TechSmith Jing is a screen capture tool that both teachers and students can use to capture images and create short videos on their computer.
What you can do with TechSmith Jing
TechSmith Jing is a screen capture tool that takes a photo or video of whatever’s on your computer screen.
To capture an image of something on your computer, you simply select the appropriate area of your screen and click a button. You can also highlight or add shapes and text with the screen capture tools.
To capture a video, when you press record, the program records your voice and whatever’s happening on your screen at the same time. For example, if you click on a holiday photo, talk about it and then click on another photo and talk about it, this is exactly what the program will capture.
You can then click and share your image or video via Screencast.com, or save to your computer and share by email or on your school learning management system (LMS). With images, you can also copy and paste into another document (e.g. Word) before sharing.
Anything you capture with TechSmith Jing is saved in your history, so you can reuse it at a later date.
How to exploit TechSmith Jing
For me, the screen capture tool is the most useful. If you want to label an image for a vocabulary lesson (e.g. furniture in a room), then this program is an effective one to use. Learners could also capture images and add text captions and labels, for example: This is a picture of my town; cathedral; market; etc.
In terms of video capture, both teachers and students can use TechSmith Jing. Blended learning and the flipped classroom are increasingly popular, and screen capture is one of the best ways for the teacher to create videos that explain language points. Also, as the tool records what’s on your screen, you can show learners how to use other online tools. The teacher can then share the video online for homework or as part of an online component of a course. By asking learners to watch these videos outside class time, it allows more time in class for checking understanding and practising language. It also provides support for learners who want to review the language at a later date, and can encourage learner independence.
Teachers may also want to consider using TechSmith Jing to create oral feedback on written work. By displaying the written work on the screen and then capturing it while you mark the work, you can explain why you’re making corrections or why parts of the text work well. I personally feel that I can give clearer, deeper and more effective feedback using a screen capture tool, if only to save my poor writing hand. And now that I’m used to using programs like this, I can do it more quickly too.
Students can also use TechSmith Jing to create their own videos, which they can share with you or with each other. They can present and talk about images (e.g. Cambridge English: First Speaking exam practice, a presentation of holiday photos or storytelling). They can show features of their favourite website or they can practise a presentation that they’re soon going to give in class. I like asking my students to record themselves and then listen to identify their strengths and weaknesses. This helps with personalised goal setting as learners become more aware of their skills.

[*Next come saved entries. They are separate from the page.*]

(** The arguments [runAgent] starts the agent with. *)
Definition runAgent_args (r : Runner) (jobUUID hostname : string) : list string :=
  let allTags := agentQueryRules r ++ tags r in
  let tagsValue := worker.normalizeTags allTags in
  let args :=
    ["start";
     "--acquire-job"; jobUUID;
     "--token"; buildkiteToken r;
     "--tags"; tagsValue;
     "--name"; "worker-" +:+ hostname] in
  if decide (queue r <> "") then args ++ ["--queue"; queue r] else args.

(** [prefixedWriter.Write]: the lines it logs and the count it returns. *)
Definition prefixedWriter_Write (p : string) : list string * nat :=
  let lines := GoStrings.Split p "010" in
  (List.filter (fun line => negb (String.eqb line "")) lines, String.length p).

Section Loop.

(** The outside: [http.NewRequestWithContext] accepts a URL or not; the
    server's answer to a request and the end of an agent run may depend on
    what happened before; [os.Hostname] and the JSON decoder. *)
Variable http_NewRequest : string -> bool.
Variable http_Do : event -> list event -> option http_response.
Variable exec_Run : event -> list event -> bool.
Variable os_Hostname : option string.
Variable json_Decode : string -> option Job.

(** A step of the worker: from the events so far to an outcome and the
    events after it. *)
Definition getJob (r : Runner) (past : list event)
    : outcome (option Job) * list event :=
  let url := getJob_url r in
  if negb (http_NewRequest url) then (Fails CreatingRequest, past)
  else
    let req := EvGet url (workerID r) in
    match http_Do req past with
    | None => (Fails GettingJob, past ++ [req])
    | Some resp =>
        if decide (StatusCode resp = server.StatusNoContent)
        then (Returns None, past ++ [req])
        else if decide (StatusCode resp <> server.StatusOK)
        then (Fails (UnexpectedStatus (StatusCode resp) (Body resp)), past ++ [req])
        else match json_Decode (Body resp) with
             | None => (Fails DecodingJob, past ++ [req])
             | Some job => (Returns (Some job), past ++ [req])
             end
    end.

Definition runAgent (r : Runner) (jobUUID : string) (past : list event)
    : outcome unit * list event :=
  let hostname := default "unknown" os_Hostname in
  let args := runAgent_args r jobUUID hostname in
  let cmd := EvExec (buildkiteAgentPath r) args in
  match slice_to 8 jobUUID with
  | None => (Panics, past)
  | Some _ =>
      if exec_Run cmd past then (Returns tt, past ++ [cmd])
      else (Fails RunningAgent, past ++ [cmd])
  end.

Definition completeJob (r : Runner) (jobUUID : string) (past : list event)
    : outcome unit * list event :=
  let url := completeJob_url r jobUUID in
  if negb (http_NewRequest url) then (Fails CreatingRequest, past)
  else
    let req := EvPost url (workerID r) in
    match http_Do req past with
    | None => (Fails CompletingJob, past ++ [req])
    | Some resp =>
        if decide (StatusCode resp <> server.StatusOK)
        then (Fails (UnexpectedStatus (StatusCode resp) (Body resp)), past ++ [req])
        else (Returns tt, past ++ [req])
    end.

Definition processNextJob (r : Runner) (past : list event)
    : outcome unit * list event :=
  match getJob r past with
  | (Fails e, past1) => (Fails e, past1)
  | (Panics, past1) => (Panics, past1)
  | (Returns None, past1) => (Fails ErrNoJobAvailable, past1)
  | (Returns (Some job), past1) =>
      match runAgent r (UUID job) past1 with
      | (Fails e, past2) => (Fails e, past2)
      | (Panics, past2) => (Panics, past2)
      | (Returns _, past2) =>
          match completeJob r (UUID job) past2 with
          | (Panics, past3) => (Panics, past3)
          | (_, past3) => (Returns tt, past3)
          end
      end
  end.

(** [Start]: the loop takes one turn for each tick that arrives before the
    context is done, and then returns the context's error.  The errors of a
    turn are logged and the loop goes on; a panic ends it. *)
Fixpoint Start (r : Runner) (ticks : nat) (past : list event)
    : outcome unit * list event :=
  match ticks with
  | O => (Fails ContextErr, past)
  | S ticks' =>
      match processNextJob r past with
      | (Panics, past') => (Panics, past')
      | (_, past') => Start r ticks' past'
      end
  end.

End Loop.

End runner.

(** ** Package [net/url] of the Go library: the query on its way

    The worker writes its key into the URL as it is ([getJob] escapes
    nothing); [http.NewRequestWithContext] parses the URL, the request line
    carries the path and the raw query, and the handler reads
    [r.URL.Query().Get("query")], which decodes the raw query.  These are the
    functions on that way. *)

Module url.
Import GoStrings.

(** [ishex] and [unhex]. *)
Definition ishex (c : ascii) : bool :=
  let n := N_of_ascii c in
  ((48 <=? n) && (n <=? 57) || (97 <=? n) && (n <=? 102)
   || (65 <=? n) && (n <=? 70))%N.

Definition unhex (c : ascii) : N :=
  let n := N_of_ascii c in
  if ((48 <=? n) && (n <=? 57))%N then (n - 48)%N
  else if ((97 <=? n) && (n <=? 102))%N then (n - 97 + 10)%N
  else if ((65 <=? n) && (n <=? 70))%N then (n - 65 + 10)%N
  else 0%N.

(** [url.QueryUnescape(s)]: [%XX] is the byte with the hexadecimal code [XX],
    [+] is a space, every other byte is itself; [None] is the error for a
    [%] that is not followed by two hexadecimal digits. *)
Fixpoint QueryUnescape (s : string) : option string :=
  match s with
  | "" => Some ""
  | String "%" (String h (String l rest)) =>
      if ishex h && ishex l
      then option_map (String (ascii_of_N (unhex h * 16 + unhex l)))
             (QueryUnescape rest)
      else None
  | String "%" _ => None
  | String "+" rest => option_map (String " ") (QueryUnescape rest)
  | String c rest => option_map (String c) (QueryUnescape rest)
  end.

(** One turn of the loop of [url.ParseQuery] on a piece between two [&]: a
    piece that holds a semicolon, is empty or does not decode is left out;
    the others are cut at their first [=] into a key and a value. *)
Definition ParseQuery_pair (piece : string) : option (string * string) :=
  if ContainsByte piece ";" then None
  else if decide (piece = "") then None
  else
    let '(key, value) :=
      match SplitN2 piece "=" with
      | [key; value] => (key, value)
      | _ => (piece, "")
      end in
    match QueryUnescape key, QueryUnescape value with
    | Some key', Some value' => Some (key', value')
    | _, _ => None
    end.

(** [url.ParseQuery(query)], as the pairs in their order; [URL.Query]
    drops its error. *)
Definition ParseQuery (query : string) : list (string * string) :=
  omap ParseQuery_pair (Split query "&").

Practicalities and limitations
TechSmith Jing is a free downloadable program that requires you to sign up. If you want students to use it, they’ll need access to the program and to sign up too. The program allows you to make videos of up to 5 minutes and you can’t edit videos within the program.

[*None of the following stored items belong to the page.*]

Lemma process_files_entries names : forall st,
  cache_made st ->
  map (fun item => fst (fst item)) (fst (process_files ask st names)) = names /\
  Forall entry_ok (fst (process_files ask st names)).
Proof.
  induction names as [|name rest IH]; intros st Hm.
  - split; [reflexivity | constructor].
  - cbn [process_files].
    destruct (process_file_entry st name Hm) as (Hn & He & Hm1).
    destruct (process_file ask st name) as [item st1]. cbn [fst snd] in *.
    destruct (IH st1 Hm1) as (Hns & Hes).
    destruct (process_files ask st1 rest) as [items st2]. cbn [fst snd] in *.
    split.
    + cbn [map]. rewrite Hn, Hns. reflexivity.
    + constructor; assumption.
Qed.

(** X11 ([_process_files_thread]). In a session that started with an
    empty cache, a batch makes one entry for each of its files, in their
    order; the entry of a matched file has a record made from a candidate
    of the provider, and the entry of any other file has the NOT FOUND
    placeholder. *)
Theorem X11_batch_entries st0 st names :
  tmdb_cache st0 = ∅ ->
  evolves ask st0 st ->
  map (fun item => fst (fst item)) (fst (process_files ask st names)) = names /\
  Forall entry_ok (fst (process_files ask st names)).
Proof.
  intros Hempty Hev. apply process_files_entries.
  apply (evolves_made ask st0 st Hev).
  intros k r Hk. rewrite Hempty, lookup_empty in Hk. discriminate Hk.
Qed.

End BatchFacts.

Lemma X11_batch_entries_witness :
  tmdb_cache session0 = ∅ /\
  evolves yearless_catalog session0 session0 /\
  map (fun item => fst (fst item))
    (fst (process_files yearless_catalog session0
            [str "Rocky.II.1979.DVDRip"; str "the"]))
    = [str "Rocky.II.1979.DVDRip"; str "the"] /\
  Forall entry_ok
    (fst (process_files yearless_catalog session0
            [str "Rocky.II.1979.DVDRip"; str "the"])).
Proof.
  assert (H1 : tmdb_cache session0 = ∅) by reflexivity.
  assert (H2 : evolves yearless_catalog session0 session0) by apply evolves_refl.
  split; [exact H1|]. split; [exact H2|].
  exact (X11_batch_entries yearless_catalog session0 session0
           [str "Rocky.II.1979.DVDRip"; str "the"] H1 H2).
Defined.


Section RerunFacts.
Context {P : Type} (ask : P -> params -> response * P).

Lemma process_files_rerun names : forall st later,
  Forall (fun item => snd item = found) (fst (process_files ask st names)) ->
  (forall k r, tmdb_cache (snd (process_files ask st names)) !! k = Some r ->
               tmdb_cache later !! k = Some r) ->
  process_files ask later names = (fst (process_files ask st names), later).
Proof.
  induction names as [|name rest IH]; intros st later Hall Hsub; [reflexivity|].
  cbn [process_files] in *.
  pose proof (process_files_evolves ask rest (snd (process_file ask st name))) as Hev.
  unfold process_file, normalize in *.
  destruct (search_tmdb ask st (clean_name name) (extract_year name))
    as [[r|] st1] eqn:Hs; cbn [fst snd] in *.
  - pose proof (search_tmdb_some_cached ask _ _ _ _ _ Hs) as Hc.
    destruct (process_files ask st1 rest) as [items st2] eqn:Hrest. cbn [fst snd] in *.
    inversion Hall as [|? ? _ Hall']; subst.
    assert (Hlater : tmdb_cache later !! cache_key (clean_name name) (extract_year name)
                     = Some r)
      by (apply Hsub; eapply evolves_cache_mono; [exact Hev | exact Hc]).
    rewrite (search_tmdb_cached ask _ _ _ _ Hlater).
    specialize (IH st1 later). rewrite Hrest in IH. cbn [fst snd] in IH.
    rewrite (IH Hall' Hsub). reflexivity.
  - destruct (process_files ask st1 rest) as [items st2]. cbn [fst snd] in *.
    inversion Hall as [|? ? Hf _]; subst. discriminate Hf.
Qed.

(** X12 ([_process_files_thread], [search_tmdb]). When every file of a
    batch was matched, the batch can be run again later in the session
    without a single request: it makes the same entries and leaves the
    session as it is, whatever was resolved and whatever changed at the
    provider in between. *)
Theorem X12_matched_batch_reruns_from_cache st names later :
  Forall (fun item => snd item = found) (fst (process_files ask st names)) ->
  evolves ask (snd (process_files ask st names)) later ->
  process_files ask later names = (fst (process_files ask st names), later).
Proof.
  intros Hall Hev. apply process_files_rerun; [exact Hall|].
  intros k r Hk. eapply evolves_cache_mono; [exact Hev | exact Hk].
Qed.

End RerunFacts.

Lemma X12_matched_batch_reruns_from_cache_witness :
  Forall (fun item => snd item = found)
    (fst (process_files rocky_catalog session0 [str "Rocky.II.1979"; str "Alien (1979)"])) /\
  evolves rocky_catalog
    (snd (process_files rocky_catalog session0 [str "Rocky.II.1979"; str "Alien (1979)"]))
    (snd (process_files rocky_catalog session0 [str "Rocky.II.1979"; str "Alien (1979)"])) /\
  process_files rocky_catalog
    (snd (process_files rocky_catalog session0 [str "Rocky.II.1979"; str "Alien (1979)"]))
    [str "Rocky.II.1979"; str "Alien (1979)"]
  = (fst (process_files rocky_catalog session0 [str "Rocky.II.1979"; str "Alien (1979)"]),
     snd (process_files rocky_catalog session0 [str "Rocky.II.1979"; str "Alien (1979)"])).
Proof.
  assert (H1 : Forall (fun item => snd item = found)
                 (fst (process_files rocky_catalog session0
                         [str "Rocky.II.1979"; str "Alien (1979)"])))
    by (vm_compute; repeat constructor).
  assert (H2 : evolves rocky_catalog
                 (snd (process_files rocky_catalog session0
                         [str "Rocky.II.1979"; str "Alien (1979)"]))
                 (snd (process_files rocky_catalog session0
                         [str "Rocky.II.1979"; str "Alien (1979)"])))
    by apply evolves_refl.
  split; [exact H1|]. split; [exact H2|].
  exact (X12_matched_batch_reruns_from_cache rocky_catalog session0
           [str "Rocky.II.1979"; str "Alien (1979)"] _ H1 H2).
Defined.


(** ** Years *)

Section YearFacts.

(** A match found by a search starts somewhere in the text. *)
Lemma search_from_some r rest : forall prev pos mo,
  search_from r prev pos rest = Some mo ->
  exists pre rest' prev' c,
    rest = pre ++ rest' /\
    match_at r prev' (pos + length pre) rest' = Some c /\
    m_grp mo = c_grp c.
Proof.
  induction rest as [|a t IH]; intros prev pos mo H; cbn [search_from] in H.
  - destruct (match_at r prev pos []) as [c|] eqn:Hm; [|discriminate].
    inversion H; subst. exists [], [], prev, c. simpl. rewrite Nat.add_0_r. auto.
  - destruct (match_at r prev pos (a :: t)) as [c|] eqn:Hm.
    + inversion H; subst. exists [], (a :: t), prev, c. simpl. rewrite Nat.add_0_r. auto.
    + destruct (IH _ _ _ H) as (pre & rest' & prev' & c & -> & Hc & Hg).
      exists (a :: pre), rest', prev', c. simpl.
      replace (pos + S (length pre)) with (S pos + length pre) by lia. auto.
Qed.

(** A search finds a match when there is one somewhere. *)
Lemma search_from_complete r pre : forall rest prev pos,
  (forall prev', is_Some (match_at r prev' (pos + length pre) rest)) ->
  is_Some (search_from r prev pos (pre ++ rest)).
Proof.
  induction pre as [|a pre IH]; intros rest prev pos H.
  - simpl in *. rewrite Nat.add_0_r in H.
    destruct rest as [|b t]; cbn [search_from];
      destruct (H prev) as [c ->]; eauto.
  - simpl app. cbn [search_from].
    destruct (match_at r prev pos (a :: pre ++ rest)); [eauto|].
    apply IH. intros prev'. simpl in H.
    replace (S pos + length pre) with (pos + S (length pre)) by lia. apply H.
Qed.

Lemma slice_four (pre : list ascii) a d1 d2 d3 d4 post i j :
  i = S (length pre) -> j = i + 4 ->
  slice i j (pre ++ a :: d1 :: d2 :: d3 :: d4 :: post) = [d1; d2; d3; d4].
Proof.
  intros -> ->. unfold slice.
  replace (S (length pre) + 4 - S (length pre)) with 4 by lia.
  change (pre ++ a :: d1 :: d2 :: d3 :: d4 :: post)
    with (pre ++ [a] ++ d1 :: d2 :: d3 :: d4 :: post).
  rewrite app_assoc.
  replace (S (length pre)) with (length (pre ++ [a]))
    by (rewrite length_app; simpl; lia).
  rewrite drop_app_length. reflexivity.
Qed.

Lemma match_at_paren_year prev pos rest c :
  match_at paren_year_re prev pos rest = Some c ->
  exists d1 d2 d3 d4 t,
    rest = "("%char :: d1 :: d2 :: d3 :: d4 :: ")"%char :: t /\
    Forall (fun x => is_digit x = true) [d1; d2; d3; d4] /\
    c_grp c = Some (S pos, S (S (S (S (S pos))))).
Proof.
  unfold match_at, paren_year_re, digits4, chr. cbn [seqs rmatch c_rest c_pos c_grp c_prev].
  destruct rest as [|a0 [|d1 [|d2 [|d3 [|d4 [|a5 t]]]]]]; cbn [c_rest];
    repeat match goal with
           | |- context [if ?b then _ else _] => destruct b eqn:?; cbn [c_rest c_pos c_grp c_prev]
           end; try discriminate.
  intros H. inversion H; subst. simpl.
  repeat match goal with H : Ascii.eqb _ _ = true |- _ => apply Ascii.eqb_eq in H; subst end.
  exists d1, d2, d3, d4, t. repeat split; try reflexivity.
  repeat constructor; assumption.
Qed.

If you share using the Screencast.com website you can share large files easily. Your videos are private and can only be seen when you share the link to the image video with your student(s). This option is the most beneficial because video is saved as an swf file, not as an mp4 file. Students will need Adobe Flash Player to view videos or anything you share via Screencast.com, which means they can’t access them on some devices (e.g. Apple).

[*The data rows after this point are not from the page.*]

(** * MedRAG pipeline: risk screening, retrieval filter, citation checks

    A shallow embedding of [MED_RAG/risk_model.py], [MED_RAG/trust_model.py]
    and [MED_RAG/ragpipeline.py], and the properties of the orchestrator
    ([Medical_RAGPipeline.query]) proved over it.

    Conventions of the embedding.
    - A Python [str] is a [string]: one [ascii] per character, read as the
      character's code point (code points below 256).
    - A Python [float] is the rational number it denotes ([Q]); comparisons
      are those of the rationals, and the division and the product of
      [verify_citations] round to the nearest binary64 ([PyFloat.round]).
      Infinities and NaN are not represented: no value computed here comes
      near the overflow threshold.
    - A Python [dict] with fixed keys built in one place is a [Record];
      the dictionary returned by [query], whose keys differ from one
      return statement to the next, is a [gmap string pyval].
    - [print] calls are left out: nothing read later depends on them. *)

From Stdlib Require Import Ascii DecimalString ZArith QArith.
From Stdlib Require Floats.SpecFloat.
From stdpp Require Import gmap strings list.

Local Open Scope string_scope.

(** ** Python string operations used by the sources *)

Module PyStr.

(** [str.lower] on one character: A-Z and the upper-case letters of
    Latin-1 (U+00C0..U+00DE but the multiplication sign U+00D7) move 32
    code points up, every other character below 256 is unchanged. *)
Definition lower_char (c : ascii) : ascii :=
  let n := N_of_ascii c in
  if ((65 <=? n) && (n <=? 90)
      || (192 <=? n) && (n <=? 222) && negb (n =? 215))%N
  then ascii_of_N (n + 32) else c.

(** [s.lower()] *)
Fixpoint lower (s : string) : string :=
  match s with
  | EmptyString => EmptyString
  | String c t => String (lower_char c) (lower t)
  end.

(** [s.startswith(p)] *)
Fixpoint startswith (p s : string) : bool :=
  match p, s with
  | EmptyString, _ => true
  | String _ _, EmptyString => false
  | String a p', String b s' =>
      if Ascii.eqb a b then startswith p' s' else false
  end.

(** [needle in hay] on strings: some suffix of [hay] starts with
    [needle]. *)
Fixpoint contains (needle hay : string) : bool :=
  startswith needle hay ||
  match hay with
  | EmptyString => false
  | String _ t => contains needle t
  end.

(** [any(k in s for k in keywords)] *)
Definition any_in (keywords : list string) (s : string) : bool :=
  existsb (fun k => contains k s) keywords.

(** [[Document {i}]] and the like: the decimal digits of a natural
    number. *)
Definition str_of_nat (n : nat) : string :=
  NilEmpty.string_of_uint (Nat.to_uint n).

(** The keyword [kw] occurs in [q] when case is ignored: some
    substring of [q] and [kw] have the same lower-case form. *)
Definition occurs_ignoring_case (kw q : string) : Prop :=
  exists pre mid post, q = pre +:+ mid +:+ post /\ lower mid = lower kw.

(** Some keyword of the table occurs in [q], case ignored. *)
Definition mentions (keywords : list string) (q : string) : Prop :=
  exists kw, kw ∈ keywords /\ occurs_ignoring_case kw q.

End PyStr.

(** ** Python floats *)

Module PyFloat.

(** binary64: 53 bits of precision; the last place of the smallest
    subnormal has exponent -1074. *)
Definition prec : Z := 53.
Definition emin : Z := (-1074)%Z.

(** The integer [k] with [2^k <= n/d < 2^(k+1)]. *)
Definition ilog2 (n d : positive) : Z :=
  let k := (Z.log2 (Zpos n) - Z.log2 (Zpos d))%Z in
  if (0 <=? k)%Z then
    if (Zpos d * 2 ^ k <=? Zpos n)%Z then k else (k - 1)%Z
  else
    if (Zpos d <=? Zpos n * 2 ^ (- k))%Z then k else (k - 1)%Z.

(** The integer nearest to [num/den], the even one on a tie. *)
Definition nearest_even (num den : Z) : Z :=
  let q := (num / den)%Z in
  let r := (num mod den)%Z in
  if (2 * r <? den)%Z then q
  else if (den <? 2 * r)%Z then (q + 1)%Z
  else if Z.even q then q else (q + 1)%Z.

(** The binary64 nearest to [n/d]: a multiple [m * 2^e] of the unit in
    the last place [2^e] of the binade of [n/d]. *)
Definition round_pos (n d : positive) : Q :=
  let e := Z.max emin (ilog2 n d - (prec - 1)) in
  if (0 <=? e)%Z then
    inject_Z (nearest_even (Zpos n) (Zpos d * 2 ^ e) * 2 ^ e)
  else
    Qmake (nearest_even (Zpos n * 2 ^ (- e)) (Zpos d)) (Z.to_pos (2 ^ (- e))).

(** Rounding to nearest, ties to even, below the overflow threshold. *)
Definition round (x : Q) : Q :=
  match Qnum x with
  | Z0 => 0%Q
  | Zpos n => round_pos n (Qden x)
  | Zneg n => (- round_pos n (Qden x))%Q
  end.

(** [a / b] and [a * b] on floats; [len(x) / len(y)] on two integers is
    the correctly rounded quotient as well. *)
Definition fdiv (a b : Q) : Q := round (a / b).
Definition fmul (a b : Q) : Q := round (a * b).

(** The Standard Library's specification of binary64, to compare
    [round] with: the float of an integer (exact below [2^53]) and the
    rational that a finite float denotes. *)
Definition SF_of_Z (z : Z) : SpecFloat.spec_float :=
  SpecFloat.binary_normalize 53 1024 z 0 false.

Definition Q_of_SF (f : SpecFloat.spec_float) : Q :=
  match f with
  | SpecFloat.S754_finite s m e =>
      let v := if (0 <=? e)%Z then inject_Z (Zpos m * 2 ^ e)
               else Qmake (Zpos m) (Z.to_pos (2 ^ (- e))) in
      if s then (- v)%Q else v
  | _ => 0%Q
  end.

(** [a / b * 100] as the Standard Library's binary64 computes it. *)
Definition SF_percent (a b : Z) : Q :=
  Q_of_SF (SpecFloat.SFmul 53 1024
             (SpecFloat.SFdiv 53 1024 (SF_of_Z a) (SF_of_Z b))
             (SF_of_Z 100)).

End PyFloat.

(** ** risk_model.py *)

Module RiskModel.
Import PyStr.

(** The dictionary [risks] of [check_query_safety]. *)
Record RiskAssessment := mkRisk {
  safe : bool;
  warnings : list string;
  risk_level : string
}.

Definition emergency_keywords : list string :=
  ["emergency"; "urgent"; "dying"; "overdose"; "suicide"; "severe pain"].
Definition diagnostic_keywords : list string :=
  ["do i have"; "am i"; "diagnose me"; "what is wrong with me"].
Definition treatment_keywords : list string :=
  ["should i take"; "how much"; "dosage"; "can i stop"].

Definition emergency_warning : string :=
  "EMERGENCY: This system is not for emergencies. Call 911 or emergency services.".
Definition diagnostic_warning : string :=
  "WARNING: This system provides information only, not diagnosis.".
Definition treatment_warning : string :=
  "CAUTION: Consult healthcare provider for treatment decisions.".

(** [risks['warnings'].append(w)] *)
Definition add_warning (w : string) (r : RiskAssessment) : RiskAssessment :=
  mkRisk (safe r) (warnings r ++ [w]) (risk_level r).
Definition set_safe (b : bool) (r : RiskAssessment) : RiskAssessment :=
  mkRisk b (warnings r) (risk_level r).
Definition set_risk_level (l : string) (r : RiskAssessment) : RiskAssessment :=
  mkRisk (safe r) (warnings r) l.

(** [RiskManager.check_query_safety] *)
Definition check_query_safety (query : string) : RiskAssessment :=
  let risks := mkRisk true [] "low" in
  if any_in emergency_keywords (lower query) then
    let risks := set_safe false risks in
    let risks := add_warning emergency_warning risks in
    let risks := set_risk_level "critical" risks in
    risks
  else
    let risks :=
      if any_in diagnostic_keywords (lower query) then
        set_risk_level "high" (add_warning diagnostic_warning risks)
      else risks in
    let risks :=
      if any_in treatment_keywords (lower query) then
        set_risk_level "medium" (add_warning treatment_warning risks)
      else risks in
    risks.

End RiskModel.

(** ** The regular expression [PMID:\s*(\d+)] *)

Module PyRe.
Import PyStr.

(** [\s] on a [str] pattern: the characters for which [str.isspace]
    holds (tab to carriage return, the four separators U+001C..U+001F,
    space, U+0085 and U+00A0 below 256). *)
Definition is_space (c : ascii) : bool :=
  let n := N_of_ascii c in
  ((9 <=? n) && (n <=? 13) || (28 <=? n) && (n <=? 32)
   || (n =? 133) || (n =? 160))%N.

(** [\d]: the decimal digits (0-9 are the only ones below 256). *)
Definition is_digit (c : ascii) : bool :=
  let n := N_of_ascii c in ((48 <=? n) && (n <=? 57))%N.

TechSmith Jing is a very useful tool for capturing images and videos of your computer screen quickly and simply, but it does have some limitations. You might consider a paid-for tool if you want to save videos as mp4 files or record and edit longer videos.
- Share and add text to images of what’s on their computer screen.
- Record themselves speaking, presenting or reflecting on strengths and weaknesses.
- Watch teacher-created presentations at home to learn about language, skills, topics and more.
- See and hear the teacher giving detailed feedback on their work.
- Create videos that explain language points for online components of blended learning courses or flipped learning.
- Support weaker learners who need to review language at home.
- Provide detailed, more personalised spoken feedback on written work.
- Speed up your feedback on written work (with practice)!